## YOUR ASSIGNMENT
Give back all of the data verbatim.

(RECORDED INFORMATION begins)

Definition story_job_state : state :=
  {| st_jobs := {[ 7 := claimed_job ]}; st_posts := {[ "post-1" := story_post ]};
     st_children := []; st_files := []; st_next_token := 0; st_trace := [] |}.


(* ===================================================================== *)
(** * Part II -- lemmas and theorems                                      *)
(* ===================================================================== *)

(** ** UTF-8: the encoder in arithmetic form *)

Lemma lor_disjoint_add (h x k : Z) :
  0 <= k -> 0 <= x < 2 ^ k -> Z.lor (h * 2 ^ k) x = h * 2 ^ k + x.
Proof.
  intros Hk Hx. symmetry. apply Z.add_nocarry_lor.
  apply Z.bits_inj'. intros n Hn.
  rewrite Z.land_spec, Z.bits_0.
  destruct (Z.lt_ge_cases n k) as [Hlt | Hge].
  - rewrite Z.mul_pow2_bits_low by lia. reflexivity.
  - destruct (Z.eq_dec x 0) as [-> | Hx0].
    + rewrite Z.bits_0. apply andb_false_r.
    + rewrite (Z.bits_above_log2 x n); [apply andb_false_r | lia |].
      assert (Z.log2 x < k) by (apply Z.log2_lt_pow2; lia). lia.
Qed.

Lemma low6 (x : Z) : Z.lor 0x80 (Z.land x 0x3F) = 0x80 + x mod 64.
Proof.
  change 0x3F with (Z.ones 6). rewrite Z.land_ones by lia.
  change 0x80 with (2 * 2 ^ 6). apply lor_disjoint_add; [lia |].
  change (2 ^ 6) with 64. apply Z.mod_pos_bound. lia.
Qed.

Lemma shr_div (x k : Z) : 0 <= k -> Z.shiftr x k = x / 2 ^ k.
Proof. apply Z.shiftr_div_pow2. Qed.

(RECORDED INFORMATION ends)

## REPLY
Definition story_job_state : state :=
  {| st_jobs := {[ 7 := claimed_job ]}; st_posts := {[ "post-1" := story_post ]};
     st_children := []; st_files := []; st_next_token := 0; st_trace := [] |}.


(* ===================================================================== *)
(** * Part II -- lemmas and theorems                                      *)
(* ===================================================================== *)

(** ** UTF-8: the encoder in arithmetic form *)

Lemma lor_disjoint_add (h x k : Z) :
  0 <= k -> 0 <= x < 2 ^ k -> Z.lor (h * 2 ^ k) x = h * 2 ^ k + x.
Proof.
  intros Hk Hx. symmetry. apply Z.add_nocarry_lor.
  apply Z.bits_inj'. intros n Hn.
  rewrite Z.land_spec, Z.bits_0.
  destruct (Z.lt_ge_cases n k) as [Hlt | Hge].
  - rewrite Z.mul_pow2_bits_low by lia. reflexivity.
  - destruct (Z.eq_dec x 0) as [-> | Hx0].
    + rewrite Z.bits_0. apply andb_false_r.
    + rewrite (Z.bits_above_log2 x n); [apply andb_false_r | lia |].
      assert (Z.log2 x < k) by (apply Z.log2_lt_pow2; lia). lia.
Qed.

Lemma low6 (x : Z) : Z.lor 0x80 (Z.land x 0x3F) = 0x80 + x mod 64.
Proof.
  change 0x3F with (Z.ones 6). rewrite Z.land_ones by lia.
  change 0x80 with (2 * 2 ^ 6). apply lor_disjoint_add; [lia |].
  change (2 ^ 6) with 64. apply Z.mod_pos_bound. lia.
Qed.

Lemma shr_div (x k : Z) : 0 <= k -> Z.shiftr x k = x / 2 ^ k.
Proof. apply Z.shiftr_div_pow2. Qed.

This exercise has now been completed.